Thanks for relating and sharing. Yes, when I first started having the panic attacks I had so much adrenaline I felt like I could run a marathon. I raced my way quickly up our hill, whereas usually I drag. The fear of the fear is the worst. I think you’re right that people don’t understand what a panic attack really is. I kept telling myself no one had ever died of a panic attack and that gave me some solace. I want to thank you for leading me to Dr. Patel. He has been a huge blessing. I don’t know how I would have survived without him, before or now. God works things out for good.
HI Allison, te entiendo perfectamente y me alegro que asumass tus circunstancias y las superes.

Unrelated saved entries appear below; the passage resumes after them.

(* ===== verification/NpsTask.v ===== *)
(** * NPS-F: tasks that arrive, wake up, block and leave

    The handlers of src/litmus2010/litmus/sched_npsf.c that add a task to a
    server or take one out keep the invariant of the servers, and tell the
    processor that executes the server when its highest-priority task changes. *)

From stdpp Require Import sorting.
From S2P Require Import Prelude Task Edf PrioQueue Kernel RtDomain RtInv EdfDomain Partitioned Frames.
From S2P Require Import NpsF NpsInv NpsServer.
Open Scope Z_scope.

Section Tasks.
Context {Q : Type -> Type} `{PrioQueueLaws Q}.
Abbreviation world := (world Q nstate).
Abbreviation K := (M world).
Implicit Types (w : world) (t y : tid) (s : Z) (hp : Z -> option tid) (v : npsf_server).

(** The invariant, except that the head of [s] need not be the best task when
    [but = Some s]. *)
Record ninv_at (but : option Z) w : Prop := {
  ni_serv : sinv (hp_of w) w;
  ni_best s : but <> Some s -> best w s (hp_of w s);
  ni_wired s : is_Some (servers (plugin w) !! s) -> wired (plugin w) s;
  ni_live t p : at_place w t p -> is_Some (servers (plugin w) !! place_dom p)
}.
Definition npsf_inv : world -> Prop := ninv_at None.

Lemma ninv_weaken s w : npsf_inv w -> ninv_at (Some s) w.
Proof. intros []. split; try done. intros s' _. by apply ni_best0. Qed.

Lemma wiring_live g g' s : wiring g' = wiring g -> is_Some (servers g' !! s) -> is_Some (servers g !! s).
Proof.
  intros E [v Hv]. destruct (wiring_server g' g s v (eq_sym E) Hv) as (v' & Hv' & _). eauto.
Qed.

(** After rescheduling, the head is the best task again. *)
Lemma ninv_rescheduled s w w' : ninv_at (Some s) w -> wired (plugin w) s -> rescheduled s w w' -> npsf_inv w'.
Proof.
  intros [Hi Hb Hwd Hl] Hs [Hi' Hb' L Hm]. pose proof (lc_wiring _ _ _ L) as Ew. split; [done|..].
  - intros s' _. destruct (decide (s' = s)) as [->|Hne]; [done|].
    assert (hp_of w' s' = hp_of w s') as -> by (unfold hp_of; by rewrite (lc_srv _ _ _ L)).
    apply (best_local (hp_of w) (hp_of w') s s' w w'); try done. apply Hb. congruence.
  - intros s' Hs'. eapply wired_wiring; [exact Ew|]. apply Hwd. by eapply wiring_live.
  - intros t p Hp. apply (wiring_live _ _ _ (eq_sym Ew)). destruct (decide (place_dom p = s)) as [->|Hne].
    + destruct Hs as (v & ? & ? & Hv & _). eauto.
    + eapply Hl. by apply (lc_at _ _ _ L).
Qed.

Lemma in_time_moves t x p w w' :
  in_time w -> moves t x p w w' -> (clock_ok w -> timed w w') ->
  (is_realtime x = true -> 0 <= get_release x < two63 /\ 0 <= get_deadline x < two63 /\ time_end w < two63) -> in_time w'.
Proof.
  intros [Hc Ht] M T Hx. destruct (T Hc) as (_ & Hc' & Ee). split; [auto|]. intros y. rewrite Ee.
  rewrite (core_field is_realtime _ _ (fun _ => eq_refl) (ms_core _ _ _ _ _ M y)),
    (core_field get_release _ _ (fun _ => eq_refl) (ms_core _ _ _ _ _ M y)),
    (core_field get_deadline _ _ (fun _ => eq_refl) (ms_core _ _ _ _ _ M y)). case_decide; [done|apply Ht].
Qed.

(** ** A task joins a server *)

(** The task is in no server. *)
Definition outside w t : Prop := in_heap (tasks w t) = false /\ forall s, hp_of w s <> Some t.

(** It changes to [x], with its domain kept. *)
Lemma ninv_change t x w w' :
  npsf_inv w -> outside w t -> moves t x None w w' -> edom_ok w' -> homes w w' ->
  pid x = pid (tasks w t) -> inh_task x = None -> is_realtime x = is_realtime (tasks w t) ->
  npsf_inv w' /\ outside w' t.
Proof.
  intros [Hi Hb Hwd Hl] [Hh Hne] M Hw' Hho Hp Hn Hr. pose proof (ms_plugin _ _ _ _ _ M) as Epl.
  assert (hp_of w' = hp_of w) as Eh by (unfold hp_of; by rewrite Epl).
  assert (sinv (hp_of w) w') as Hi' by (eapply sinv_moves; done).
  assert (forall y q, at_place w' y q <-> at_place w y q) as Hat.
  { intros y q. rewrite (ms_at _ _ _ _ _ M). case_decide; [subst y|done]. split; [done|].
    intros Hq. by apply (unqueued_nowhere edf_ready_order edf_ok) in Hq; [|apply Hi|]. }
  split; [split; rewrite ?Eh, ?Epl; try done|].
  - intros s _. apply (best_frame w); [apply Hi|apply Hi'|..|by apply Hb].
    + intros e. apply (Hat e (PReady s)).
    + intros e He. apply core_same_prio. rewrite (ms_core _ _ _ _ _ M). rewrite decide_False; [done|]. intros ->.
      destruct He as [He|He]; [|by destruct (Hne s)]. apply (unqueued_nowhere edf_ready_order edf_ok w t (PReady s)); [apply Hi|done|done].
  - intros y p Hy%Hat. by eapply Hl.
  - split; [|by rewrite Eh]. apply unqueued_heap; [done|]. intros p Hpl%(ms_at _ _ _ _ _ M). by rewrite decide_True in Hpl.
Qed.
(* ===== verification/NpsOwner.v ===== *)
(** * NPS-F: which processor executes a server

    The reserves of a migrating server are on different processors; the server
    is executed by one of them at a time ("make sure we are owner of a server",
    src/litmus2010/litmus/sched_npsf.c).  [npsf_schedule] takes and releases the
    lock of one server after the other, so that the parts of concurrent calls
    interleave with each other and with the other handlers.  In every reachable
    state no two processors execute the same server. *)

From stdpp Require Import sorting.
From S2P Require Import Prelude Task Edf PrioQueue Kernel RtDomain RtInv EdfDomain Partitioned Frames NpsF.
Open Scope Z_scope.

(** ** The chains of reserves *)

Definition static (x : npsf_reserve) : npsf_reserve := set_is_currently_scheduled false x.

(** What the ownership of servers depends on is the same. *)
Record same_chain (g g' : nstate) : Prop := {
  sc_reserve r : static <$> reserves g' !! r = static <$> reserves g !! r;
  sc_curr s : curr_reserve <$> servers g' !! s = curr_reserve <$> servers g !! s;
  sc_first s : first_reserve <$> servers g' !! s = first_reserve <$> servers g !! s;
  sc_list c : npsf_reserves (npsf_cpu_entries g' c) = npsf_reserves (npsf_cpu_entries g c);
  sc_here c : cpu_reserve (npsf_cpu_entries g' c) = cpu_reserve (npsf_cpu_entries g c)
}.

#[global] Instance same_chain_preorder : PreOrder same_chain.
Proof.
  split; [by intros g|]. intros g1 g2 g3 [] []. split; intros; etransitivity; eauto.
Qed.

Lemma same_chain_sym g g' : same_chain g g' -> same_chain g' g.
Proof. intros []. by split. Qed.

Lemma chain_reserve g g' r x :
  same_chain g g' -> reserves g !! r = Some x -> exists x', reserves g' !! r = Some x' /\ static x' = static x.
Proof.
  intros C Hx. pose proof (sc_reserve _ _ C r) as E. rewrite Hx in E. destruct (reserves g' !! r) as [x'|]; [|done].
  apply (inj Some) in E. eauto.
Qed.

Lemma chain_server g g' s v :
  same_chain g g' -> servers g !! s = Some v ->
  exists v', servers g' !! s = Some v' /\ curr_reserve v' = curr_reserve v /\ first_reserve v' = first_reserve v.
Proof.
  intros C Hv. pose proof (sc_curr _ _ C s) as E. pose proof (sc_first _ _ C s) as E'. rewrite Hv in E, E'.
  destruct (servers g' !! s) as [v'|]; [|done]. apply (inj Some) in E, E'. eauto.
Qed.

(** [r] belongs to the server [s]. *)
Definition belongs (g : nstate) (r : positive) (s : Z) : Prop := exists x, reserves g !! r = Some x /\ r_server x = Some s.
Lemma online_upd_state f : (forall g, cpu_online (f g) = cpu_online g) -> keeps_online (upd_state f).
Proof. intros Hf. apply frames_modify. intros w. apply Hf. Qed.
Lemma online_upd_entry c f : keeps_online (upd_entry c f).
Proof. by apply frames_modify. Qed.
Lemma online_upd_server s f : keeps_online (upd_server s f).
Proof. unfold upd_server, get_server. frames_tac. by apply frames_modify. Qed.
Lemma online_upd_reserve r f : keeps_online (upd_reserve r f).
Proof. unfold upd_reserve, get_reserve. frames_tac. by apply frames_modify. Qed.
#[local] Hint Resolve online_upd_entry online_upd_server online_upd_reserve : litmus.
#[local] Hint Extern 1 (frames (on_plugin same_online) (upd_state _)) => apply online_upd_state; by intros [] : litmus.

Lemma online_each f l : (forall c, keeps_online (f c)) -> keeps_online (for_each_cpu f l).
Proof. intros Hf. induction l; simpl; frames_tac; apply Hf. Qed.

Lemma online_start : keeps_online (for_each_online_cpu start_cpu;; kickoff_timers;; upd_state (set_all_servers_added true)).
Proof.
  unfold for_each_online_cpu, kickoff_timers, for_each_online_cpu.
  frames_tac; apply online_each; unfold start_cpu, server_of, get_entry, get_reserve; frames_tac.
Qed.

(** Starting moves no reserve to another processor or server. *)
Lemma start_lists l w w' :
  for_each_cpu start_cpu l w = Some (tt, w') ->
  (forall c, list_of (plugin w') c = list_of (plugin w) c) /\ (forall r s, belongs (plugin w') r s <-> belongs (plugin w) r s).
Proof.
  revert w. induction l as [|c l IH]; intros w; simpl; [by intros [= <-]|]. intros ([] & w1 & E1 & E)%bind_inv.
  destruct (IH w1 E) as [Hl Hb]. apply start_cpu_result in E1 as (r & s & v & _ & _ & _ & C). split.
  - intros c'. rewrite Hl, (sc_list _ _ C). simpl. unfold upd. by case_decide; subst.
  - intros r' s'. rewrite Hb. split; intros Hb'.
    + exact (belongs_chain _ _ _ _ (same_chain_sym _ _ C) Hb').
    + by eapply belongs_chain; [exact C|].
Qed.

Lemma start_owned w w' :
  config (plugin w) -> distinct_firsts (plugin w') (cpu_online (plugin w')) ->
  (for_each_online_cpu start_cpu;; kickoff_timers;; upd_state (set_all_servers_added true)) w = Some (tt, w') ->
  (forall c, c ∉ cpu_online (plugin w') -> here (plugin w') c = None) -> owned (plugin w') (fun _ => Idle).
Proof.
  intros C Hd E Hoff. pose proof (online_start _ _ _ E) as Eon. unfold on_plugin, same_online in Eon. rewrite Eon in Hd, Hoff.
  apply bind_inv in E as ([] & w1 & E1 & E). apply bind_inv in E as ([] & w2 & E2 & [= <-]).
  unfold for_each_online_cpu in E1. apply bind_inv in E1 as (g & w0 & [= <- <-] & E1).
  pose proof (chain_kickoff _ _ _ E2) as Ck. unfold on_plugin in Ck.
  assert (same_chain (plugin w1) (set_all_servers_added true (plugin w2))) as C2 by (etransitivity; [exact Ck|by split]).
  destruct (start_lists _ _ _ E1) as [Hl Hb].
  assert (starting (plugin w) (reverse (cpu_online (plugin w)) ++ []) (plugin w1)) as Hs.
  { eapply (starting_all _ (cpu_online (plugin w))); [|done|by intros c ?%elem_of_nil| |exact E1].
    - intros c c' r r' s Hc Hc' Hr Hr' Hbr Hbr'. apply (Hd c c' r r' s); try done.
      + change (head (list_of (set_all_servers_added true (plugin w2)) c) = Some r). by rewrite (sc_list _ _ C2), Hl.
      + change (head (list_of (set_all_servers_added true (plugin w2)) c') = Some r'). by rewrite (sc_list _ _ C2), Hl.
      + apply (belongs_chain _ _ _ _ C2). by apply Hb.
      + apply (belongs_chain _ _ _ _ C2). by apply Hb.
    - split; try done. by intros c r ?%elem_of_nil. }
  eapply owned_chain; [exact C2|]. eapply (starting_owned _ (cpu_online (plugin w))); [exact Hs|..].
  - intros c Hc. rewrite app_nil_r. by apply elem_of_reverse.
  - intros c Hc. rewrite <- (sc_here _ _ C2). by apply Hoff.
Qed.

Como sabrás yo he estado con depresión durante unos 5 o 6 años. Medicado a tope, sin rumbo y con una pareja que no me entendió ni me apoyo, lo que desencadeno en un divorcio. Las muerte de mis padres en 14 meses coincidiendo con mi divorcio. Una Trombosis bilateral que me tuvo 10 días en la UCI y vi de cerca el otro lado.
Afortunadamente tengo buenas noticias para ti, todo se puede superar con ayuda y algo de tu parte. Yo estoy viendo los brotes verdes, tengo un futuro laboral con muchas luces y personal con ganas de tirar para adelante. Disfruto a tope de mis hijos que han sido una ayuda fundamental y he aprendido a disfrutar más de la vida y entenderla a ratos. Tu eres afortunada, tienes unos hijos maravillosos, un marido que se preocupa por ti y eres una gran persona. GO ON.
Te cuento esto para que veas que no eres la única, ahi mucha gente que lo sufre en silencio, es una enfermedad como la peste que mucha gente rehuye y no te suelen entender, es dificil contarlo al mundo y la gente solo te dice que estas ahi porque tu quieres, isn´t true?. Bienvenida al club. änimo y enhorabuena, estas en el camino.YOU ARE ON WAY.
Cualquier ayuda que necesites aquí me tienes.
So many thoughts have surfaced reading your blog. First I notice your honesty and your courage. You are in the middle of a big-time transformation which we know is orchestrated by God. You have been so open and receptive And courageous about relating your experiences. Thank you!
. Trust in the Lord and you will be safe and loved. As a Friend of your parents I know you are enveloped by love by Tom, Karen, your husband Peter,your sons and your wonderful friends. I read some of their responses to your expressions. You are a writer par excellence , Maybe that’s why God picked on you knowing you would express your experiences so well and help so many people, including myself. I agree with you about the “people’s conception of a panic attack. It is incomplete. I am educated by your courageous expression of your experiences.
Thanks for your comments and encouragement. You are right that I am enveloped by love and I am so grateful. Thanks for your compliments to my writing. That is so nice to hear and helps me keep going. Thanks for being a good friend and prayer partner to my mom all these years!